- **PROMPT**: Would you restate the entries below word for word, starting at the first line and ending with the one that has "apply Z.log2_up_spec. lia."?

[Stored data entries]
(** ** The planner *)



(** X10. A plan never provides fewer subnets than desired, and fewer than
    twice as many: the total is the power of two [2 ^ bits] with
    [desired <= total < 2 * desired]; the new prefix is the original one plus
    the bits borrowed, at most 32, and the subnets of the new prefix fill the
    block of the original prefix exactly. *)
Theorem plan_rounds_up (base_mask desired_subnets new_mask total_subnets bits : Z) :
  calculate_new_subnet_mask_for_subnets base_mask desired_subnets
    = Returned (new_mask, total_subnets, bits) ->
  desired_subnets <= total_subnets < 2 * desired_subnets /\
  total_subnets = 2 ^ bits /\ 0 <= bits /\
  new_mask = base_mask + bits /\ 0 <= base_mask <= new_mask /\ new_mask <= 32 /\
  total_subnets * 2 ^ (32 - new_mask) = 2 ^ (32 - base_mask).
Proof.
  intros H.
  destruct (calculate_new_subnet_mask_returns _ _ _ H) as (Hp & Hn & Hcap & [= -> -> ->]).
  pose proof (Z.log2_up_nonneg desired_subnets) as Hb.
  assert (Hup : desired_subnets <= 2 ^ Z.log2_up desired_subnets).
  { destruct (Z.eq_dec desired_subnets 1) as [->|H1]; [simpl; lia|].
    apply Z.log2_up_spec. lia. }
  assert (Hlow : 2 ^ Z.log2_up desired_subnets < 2 * desired_subnets).
  { destruct (Z.eq_dec desired_subnets 1) as [->|H1]; [simpl; lia|].
    assert (H2 : 1 < desired_subnets) by lia.
    pose proof (proj1 (Z.log2_up_spec _ H2)) as Hs.
    replace (Z.log2_up desired_subnets) with (Z.succ (Z.pred (Z.log2_up desired_subnets)))
      at 1 by lia.
    rewrite Z.pow_succ_r; [lia|].
    pose proof (Z.log2_up_pos _ H2). lia. }
  repeat split; try lia.
  rewrite <- Z.pow_add_r by lia. f_equal. lia.
Qed.

Lemma plan_rounds_up_witness : 5 <= 8 < 2 * 5.
Proof.
  apply (plan_rounds_up 24 5 27 8 3). reflexivity.
Defined.

(** ** Hosts *)

Lemma returned_inj (A : Type) (x y : A) : Returned x = Returned y -> x = y.
Proof. now intros [= ->]. Qed.

Lemma calculate_possible_hosts_value (p : Z) :
  (p <= 30 -> calculate_possible_hosts p = Returned (2 ^ (32 - p) - 2)) /\
  calculate_possible_hosts 31 = Returned 2 /\
  calculate_possible_hosts 32 = Returned 1.
Proof.
  split; [|split; reflexivity]. intros H. unfold calculate_possible_hosts, Py.pow2.
  destruct (Z.eqb_spec p 32); [lia|]. destruct (Z.eqb_spec p 31); [lia|].
  destruct (Z.ltb_spec (32 - p) 0); [lia|reflexivity].
Qed.

(** X11. [calculate_possible_hosts] counts the addresses of the host range
    of [get_subnet_ranges]: for an enumeration inside the address space with
    a prefix up to 30, the addresses from the first host to the last host of
    every descriptor are as many as the count; with the prefixes 31 and 32,
    where the host range is "N/A", the count is the number of addresses from
    the network address to the broadcast address. *)
Theorem hosts_count_matches_range
        (base_network_int p total : Z) (l : list sub_dict) (d : sub_dict) (h : Z) :
  0 <= p <= 32 -> in_address_space base_network_int p total ->
  get_subnet_ranges base_network_int p total = Returned l -> In d l ->
  calculate_possible_hosts p = Returned h ->
  (p <= 30 ->
   exists f t, ip_int_of (first_host d) = Returned f /\
               ip_int_of (last_host d) = Returned t /\ t - f + 1 = h /\ 0 < h) /\
  (31 <= p ->
   exists n b, ip_int_of (network d) = Returned n /\
               ip_int_of (broadcast d) = Returned b /\ b - n + 1 = h).
Proof.
  intros Hp Hsp Hl Hin Hh. apply In_nth_error in Hin. destruct Hin as [i Hi].
  destruct (get_subnet_ranges_nth _ _ _ _ _ _ Hl Hi) as (_ & Hir & ->).
  destruct (entry_fields base_network_int p (2 ^ (32 - p)) (Z.of_nat i))
    as (_ & Hn & Hb & _ & Hlo).
  destruct (in_space_entry _ _ _ (proj2 Hp) (Z.of_nat i) Hsp Hir) as (H0 & H1).
  destruct (calculate_possible_hosts_value p) as (V30 & V31 & V32).
  split.
  - intros H30. destruct (Hlo H30) as [-> ->].
    rewrite (V30 H30) in Hh. apply returned_inj in Hh. subst h.
    assert (4 <= 2 ^ (32 - p)) by (change 4 with (2 ^ 2); apply Z.pow_le_mono_r; lia).
    do 2 eexists. split; [apply ip_int_of_dotted; lia|].
    split; [apply ip_int_of_dotted; lia|]. lia.
  - intros H31. rewrite Hn, Hb.
    do 2 eexists. split; [apply ip_int_of_dotted; lia|].
    split; [apply ip_int_of_dotted; lia|].
    assert (Hc : p = 31 \/ p = 32) by lia.
    destruct Hc as [-> | ->].
    + rewrite V31 in Hh. apply returned_inj in Hh. subst h.
      change (2 ^ (32 - 31)) with 2. lia.
    + rewrite V32 in Hh. apply returned_inj in Hh. subst h.
      change (2 ^ (32 - 32)) with 1. lia.
Qed.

- **RESPONSE TO THIS TASK**:
(** ** The planner *)



(** X10. A plan never provides fewer subnets than desired, and fewer than
    twice as many: the total is the power of two [2 ^ bits] with
    [desired <= total < 2 * desired]; the new prefix is the original one plus
    the bits borrowed, at most 32, and the subnets of the new prefix fill the
    block of the original prefix exactly. *)
Theorem plan_rounds_up (base_mask desired_subnets new_mask total_subnets bits : Z) :
  calculate_new_subnet_mask_for_subnets base_mask desired_subnets
    = Returned (new_mask, total_subnets, bits) ->
  desired_subnets <= total_subnets < 2 * desired_subnets /\
  total_subnets = 2 ^ bits /\ 0 <= bits /\
  new_mask = base_mask + bits /\ 0 <= base_mask <= new_mask /\ new_mask <= 32 /\
  total_subnets * 2 ^ (32 - new_mask) = 2 ^ (32 - base_mask).
Proof.
  intros H.
  destruct (calculate_new_subnet_mask_returns _ _ _ H) as (Hp & Hn & Hcap & [= -> -> ->]).
  pose proof (Z.log2_up_nonneg desired_subnets) as Hb.
  assert (Hup : desired_subnets <= 2 ^ Z.log2_up desired_subnets).
  { destruct (Z.eq_dec desired_subnets 1) as [->|H1]; [simpl; lia|].
    apply Z.log2_up_spec. lia. }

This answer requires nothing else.